Typically, 3 to 10 bands are used to describe multispectral imaging. There is a clear title for each band. Multispectral imaging is a technology that captures images at specific frequencies across the electromagnetic spectrum, rather than just the visible spectrum. This allows for the detection of features and properties that are not visible to the naked eye. Multispectral imaging has applications in fields such as remote sensing, astronomy, and medical and forensic imaging. In this type of imaging, the sensor is a multichannel detector with a few spectral bands. Each channel is sensitive to radiation within a narrow wavelength band. The resulting image is a multilayer image which contains both the brightness and spectral (color) information of the targets being observed.
Some wavelengths are visible to the eye and some are not.
The colors as we see are defined within this range of wavelengths.

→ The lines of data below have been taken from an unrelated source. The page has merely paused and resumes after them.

(* ===== verification/Anchoring.v ===== *)
(** * Ledger anchoring

    The stateful half of [gateway/src/anchoring.rs]: the side tables of hashes
    and anchors next to the ledger database, and the operations that fill the
    hashes, prepare, confirm and abandon an anchor and build inclusion proofs.
    [prepare_anchor] and [inclusion_proof] take the database lock twice, once
    for the backfill and once for the rest; the second half is a definition of
    its own ([..._locked]), so that other operations can run in between. *)

From S2P Require Import Prelude Db RustStr Merkle.
From stdpp Require Import sorting.

Open Scope string_scope.
Open Scope list_scope.
Open Scope Z_scope.

(** ** Tables *)

Record EntryHashRow : Type := mkEntryHashRow {
  eh_entry_id : Z;
  eh_entry_hash : string;
  eh_chain_hash : string
}.

Record AnchorRecord : Type := mkAnchorRecord {
  ar_id : Z;
  ar_created_at : Z;
  ar_first_entry_id : Z;
  ar_last_entry_id : Z;
  ar_entry_count : Z;
  ar_merkle_root : string;
  ar_chain_tip : string;
  ar_memo : string;
  ar_status : string;
  ar_tx_signature : option string;
  ar_confirmed_at : option Z
}.

(** The ledger database with its two side tables. *)
Record AnchorDb : Type := mkAnchorDb {
  a_db : Db;
  ledger_entry_hashes : list EntryHashRow;
  ledger_anchors : list AnchorRecord;
  ledger_anchors_seq : Z
}.

Definition set_a_db (x : Db) (st : AnchorDb) : AnchorDb :=
  mkAnchorDb x (ledger_entry_hashes st) (ledger_anchors st) (ledger_anchors_seq st).
Definition set_entry_hashes (x : list EntryHashRow) (st : AnchorDb) : AnchorDb :=
  mkAnchorDb (a_db st) x (ledger_anchors st) (ledger_anchors_seq st).
Definition set_anchors (x : list AnchorRecord) (seq : Z) (st : AnchorDb) : AnchorDb :=
  mkAnchorDb (a_db st) (ledger_entry_hashes st) x seq.

Definition is_pending (a : AnchorRecord) : bool := bool_decide (ar_status a = "pending").
Definition is_confirmed (a : AnchorRecord) : bool := bool_decide (ar_status a = "confirmed").

(** [ORDER BY id ASC], [ORDER BY entry_id ASC] and [ORDER BY id DESC]. *)
Definition row_before (a b : LedgerRow) : Prop := led_id a <= led_id b.
Definition hash_before (a b : EntryHashRow) : Prop := eh_entry_id a <= eh_entry_id b.
Definition newer_anchor (a b : AnchorRecord) : Prop := ar_id b <= ar_id a.
#[export] Instance row_before_dec a b : Decision (row_before a b).
Proof. unfold row_before. apply _. Defined.
#[export] Instance hash_before_dec a b : Decision (hash_before a b).
Proof. unfold hash_before. apply _. Defined.
#[export] Instance newer_anchor_dec a b : Decision (newer_anchor a b).
Proof. unfold newer_anchor. apply _. Defined.

Definition with_status (status : string) (sig : option string) (confirmed : option Z) (a : AnchorRecord)
    : AnchorRecord :=
  mkAnchorRecord (ar_id a) (ar_created_at a) (ar_first_entry_id a) (ar_last_entry_id a)
    (ar_entry_count a) (ar_merkle_root a) (ar_chain_tip a) (ar_memo a) status sig confirmed.

(** [UPDATE ledger_anchors SET .. WHERE id = ? AND status = 'pending']: the
    table, and how many rows changed. *)
Definition update_pending (anchor_id : Z) (f : AnchorRecord -> AnchorRecord) (l : list AnchorRecord)
    : nat * list AnchorRecord :=
  let hit a := (ar_id a =? anchor_id) && is_pending a in
  (length (List.filter hit l), (fun a => if hit a then f a else a) <$> l).

Section Anchoring.
Context `{Crates}.

(** [hex::decode(..).ok().and_then(|b| <[u8; 32]>::try_from(..).ok()).unwrap_or([0u8; 32])]. *)
Definition hash_of_hex (s : string) : hash :=
  match hex_decode s with
  | Some b => if Nat.eqb (length b) 32 then b else zero_hash
  | None => zero_hash
  end.

(** ** Hashing the ledger *)

Definition is_hashed (st : AnchorDb) (id : Z) : bool :=
  existsb (fun h => eh_entry_id h =? id) (ledger_entry_hashes st).

Definition fetch_unhashed_rows (st : AnchorDb) : list LedgerRow :=
  merge_sort row_before (List.filter (fun r => negb (is_hashed st (led_id r))) (ledger (a_db st))).

(** [for row in &rows { .. INSERT ..; prev = ch }]. *)
Fixpoint hash_rows (prev : hash) (rows : list LedgerRow) : list EntryHashRow :=
  match rows with
  | [] => []
  | row :: rows =>
      let eh := entry_hash row in
      let ch := chain_hash prev eh in
      mkEntryHashRow (led_id row) (hex_encode eh) (hex_encode ch) :: hash_rows ch rows
  end.

Definition chain_tip (st : AnchorDb) : hash :=
  match last (merge_sort hash_before (ledger_entry_hashes st)) with
  | Some h => hash_of_hex (eh_chain_hash h)
  | None => zero_hash
  end.

Definition backfill_entry_hashes (st : AnchorDb) : nat * AnchorDb :=
  let rows := fetch_unhashed_rows st in
  (length rows,
   set_entry_hashes (ledger_entry_hashes st ++ hash_rows (chain_tip st) rows) st).

(** ** Anchors *)

(** [SELECT COALESCE(MAX(last_entry_id), 0) .. WHERE status = 'confirmed']. *)
Definition last_anchored (st : AnchorDb) : Z :=
  match ar_last_entry_id <$> List.filter is_confirmed (ledger_anchors st) with
  | [] => 0
  | x :: l => foldl Z.max x l
  end.

Record PreparedAnchor : Type := mkPreparedAnchor {
  prepared_record : AnchorRecord;
  sign_command : string
}.

Definition prepare_anchor_locked (now : Z) (st : AnchorDb)
    : result anyhow (option PreparedAnchor * AnchorDb) :=
  guard? negb (existsb is_pending (ledger_anchors st))
    else (Bail "a pending anchor already exists — finalize or abandon it first") in
  let hashed := merge_sort hash_before
    (List.filter (fun h => last_anchored st <? eh_entry_id h) (ledger_entry_hashes st)) in
  match hashed with
  | [] => Ok (None, st)
  | _ =>
      let first := default 0 (eh_entry_id <$> head hashed) in
      let last_id := default 0 (eh_entry_id <$> last hashed) in
      let count := Z.of_nat (length hashed) in
      guard? i64_add (i64_sub last_id first) 1 =? count
        else (Bail ("ledger id range " +:+ show_z first +:+ "..=" +:+ show_z last_id +:+ " has gaps (" +:+
                    show_z count +:+ " rows) — investigate before anchoring")) in
      let root := merkle_root ((fun h => hash_of_hex (eh_entry_hash h)) <$> hashed) in
      let tip := default zero_hash ((fun h => hash_of_hex (eh_chain_hash h)) <$> last hashed) in
      let memo := anchor_memo first last_id count root tip in
      let id := ledger_anchors_seq st + 1 in
      let record := mkAnchorRecord id now first last_id count (hex_encode root) (hex_encode tip) memo
        "pending" None None in
      Ok (Some (mkPreparedAnchor record
            ("solana transfer <ANCHOR_AUTHORITY> 0.000001 --with-memo '" +:+ memo +:+
             "' --fee-payer <ANCHOR_AUTHORITY_KEYPAIR> --allow-unfunded-recipient")),
          set_anchors (ledger_anchors st ++ [record]) id st)
  end.

(** An error leaves the hashes of the backfill in place. *)
Definition prepare_anchor (now : Z) (st : AnchorDb) : result anyhow (option PreparedAnchor) * AnchorDb :=
  let st := (backfill_entry_hashes st).2 in
  match prepare_anchor_locked now st with
  | Ok (prepared, st) => (Ok prepared, st)
  | Err e => (Err e, st)
  end.

Definition confirm_anchor (now anchor_id : Z) (tx_signature : string) (st : AnchorDb)
    : result anyhow AnchorDb :=
  let '(updated, anchors) := update_pending anchor_id
    (with_status "confirmed" (Some tx_signature) (Some now)) (ledger_anchors st) in
  guard? negb (Nat.eqb updated 0)
    else (Bail ("anchor " +:+ show_z anchor_id +:+ " is not pending (already confirmed or unknown id)")) in
  Ok (set_anchors anchors (ledger_anchors_seq st) st).

Definition abandon_anchor (anchor_id : Z) (st : AnchorDb) : result anyhow AnchorDb :=
  let '(updated, anchors) := update_pending anchor_id
    (fun a => with_status "abandoned" (ar_tx_signature a) (ar_confirmed_at a) a) (ledger_anchors st) in
  guard? negb (Nat.eqb updated 0) else (Bail ("anchor " +:+ show_z anchor_id +:+ " is not pending")) in
  Ok (set_anchors anchors (ledger_anchors_seq st) st).

Definition pending_anchor_memo (anchor_id : Z) (st : AnchorDb) : option string :=
  ar_memo <$> head (List.filter (fun a => (ar_id a =? anchor_id) && is_pending a) (ledger_anchors st)).

Definition list_anchors (confirmed_only : bool) (st : AnchorDb) : list AnchorRecord :=
  merge_sort newer_anchor
    (if confirmed_only then List.filter is_confirmed (ledger_anchors st) else ledger_anchors st).

(** ** Inclusion proofs *)

(** The [entry] of the answer is the JSON of the row. *)
Record InclusionProof : Type := mkInclusionProof {
  ip_entry : LedgerRow;
  ip_entry_hash : string;
  ip_chain_hash : string;
  ip_proof : list ProofStep;
  ip_anchor : AnchorRecord
}.

Definition covers (entry_id : Z) (a : AnchorRecord) : bool :=
  is_confirmed a && (ar_first_entry_id a <=? entry_id) && (entry_id <=? ar_last_entry_id a).

(** The assertion of [merkle_proof] cannot fail after the range check. *)
Definition inclusion_proof_locked (entry_id : Z) (st : AnchorDb) : result anyhow (option InclusionProof) :=
  match head (List.filter (fun r => led_id r =? entry_id) (ledger (a_db st))) with
  | None => Ok None
  | Some row =>
      match head (merge_sort newer_anchor (List.filter (covers entry_id) (ledger_anchors st))) with
      | None => Ok None
      | Some anchor =>
          let hashed := merge_sort hash_before (List.filter (fun h =>
            (ar_first_entry_id anchor <=? eh_entry_id h) && (eh_entry_id h <=? ar_last_entry_id anchor))
            (ledger_entry_hashes st)) in
          let leaves := (fun h => hash_of_hex (eh_entry_hash h)) <$> hashed in
          let position := Z.to_nat (i64_sub entry_id (ar_first_entry_id anchor) mod 2 ^ 64) in
          let outside := Bail ("entry " +:+ show_z entry_id +:+ " outside reconstructed anchor range") in
          match merkle_proof leaves position, hashed !! position with
          | Some proof, Some h =>
              let recomputed := hex_encode (entry_hash row) in
              guard? bool_decide (recomputed = eh_entry_hash h)
                else (Bail ("entry " +:+ show_z entry_id +:+
                  " hash mismatch: row content changed after hashing (stored " +:+ eh_entry_hash h +:+
                  ", recomputed " +:+ recomputed +:+ ")")) in
              Ok (Some (mkInclusionProof row (eh_entry_hash h) (eh_chain_hash h) proof anchor))
          | _, _ => Err outside
          end
      end
  end.

Definition inclusion_proof (entry_id : Z) (st : AnchorDb)
    : result anyhow (option InclusionProof) * AnchorDb :=
  let st := (backfill_entry_hashes st).2 in
  (inclusion_proof_locked entry_id st, st).

End Anchoring.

Superspectral is a term used to describe a type of sensor that is capable of capturing more than the three primary colors of the visible spectrum (red, green, and blue) that traditional cameras capture. Superspectral sensors are able to capture additional spectral bands, which can provide more information about the objects being imaged. A superspectral imaging sensor has many more spectral channels (typically >10) than a multispectral sensor. The bands have narrower bandwidths, enabling the finer spectral characteristics of the targets to be captured by the sensor. This technology has applications in fields such as agriculture, environmental monitoring, and medical and forensic imaging. Superspectral sensors are able to capture wavelengths of light that are beyond the range of human vision, such as ultraviolet and infrared radiation. This allows them to detect patterns and features that are not visible to the naked eye, which can be useful in a variety of applications like mentioned.
Multispectral and Superspectral imaging can also be used in forensic investigations. By analyzing the spectral properties of various materials, such as bloodstains, fibers, and gunshot residue, forensic scientists can identify and analyze evidence that might be missed with traditional techniques. This can help to solve crimes and provide more accurate evidence in legal proceedings.